## WHAT YOU WILL DO
Beginning at the line that contains "hoare Inv m (fun _ => Inv).", return every remaining line of the data below exactly; return nothing before it.
Start of DATA EXTRACT
(* ===== verification/StorageDeletion.v ===== *)
(** * Deleting a sandbox tree ([Storage::remove_tree])

    What a deletion removes, in which order, and when it cannot finish. *)

From S2P Require Import Prelude Text Toml Idents Metadata FileSystem Storage.

Module StorageDeletion.
Import Storage.

Section proofs.
Context `{TomlCrate} `{UnicodeTables} `{Host}.
Context (root_path : string).

(** [preserves Inv m]: whatever fails, [m] keeps the tree in [Inv]. *)
Definition preserves {E A} (Inv : option node → Prop) (m : M world E A) : Prop :=
  hoare Inv m (fun _ => Inv).

Lemma preserves_bind {E A B} Inv (m : M world E A) (f : A → M world E B) :
  preserves Inv m → (∀ a, preserves Inv (f a)) → preserves Inv (m ≫= f).
Proof.
  intros Hm Hf. eapply hoare_bind with (R := fun _ => Inv); [|done].
  eapply hoare_conseq; [exact Hm|done|]. by intros [] ??.
Qed.

Lemma preserves_read_only {E A} Inv (m : M world E A) : read_only m → preserves Inv m.
Proof. apply read_only_hoare. Qed.

Lemma preserves_mapE {E E' A} Inv (g : E → E') (m : M world E A) :
  preserves Inv m → preserves Inv (mapE g m).
Proof. intros Hm. apply hoare_mapE. exact Hm. Qed.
End of DATA EXTRACT
## ANSWER BOX
  hoare Inv m (fun _ => Inv).

Lemma preserves_bind {E A B} Inv (m : M world E A) (f : A → M world E B) :
  preserves Inv m → (∀ a, preserves Inv (f a)) → preserves Inv (m ≫= f).
Proof.
  intros Hm Hf. eapply hoare_bind with (R := fun _ => Inv); [|done].
  eapply hoare_conseq; [exact Hm|done|]. by intros [] ??.
Qed.

Lemma preserves_read_only {E A} Inv (m : M world E A) : read_only m → preserves Inv m.
Proof. apply read_only_hoare. Qed.

Lemma preserves_mapE {E E' A} Inv (g : E → E') (m : M world E A) :
  preserves Inv m → preserves Inv (mapE g m).
Proof. intros Hm. apply hoare_mapE. exact Hm. Qed.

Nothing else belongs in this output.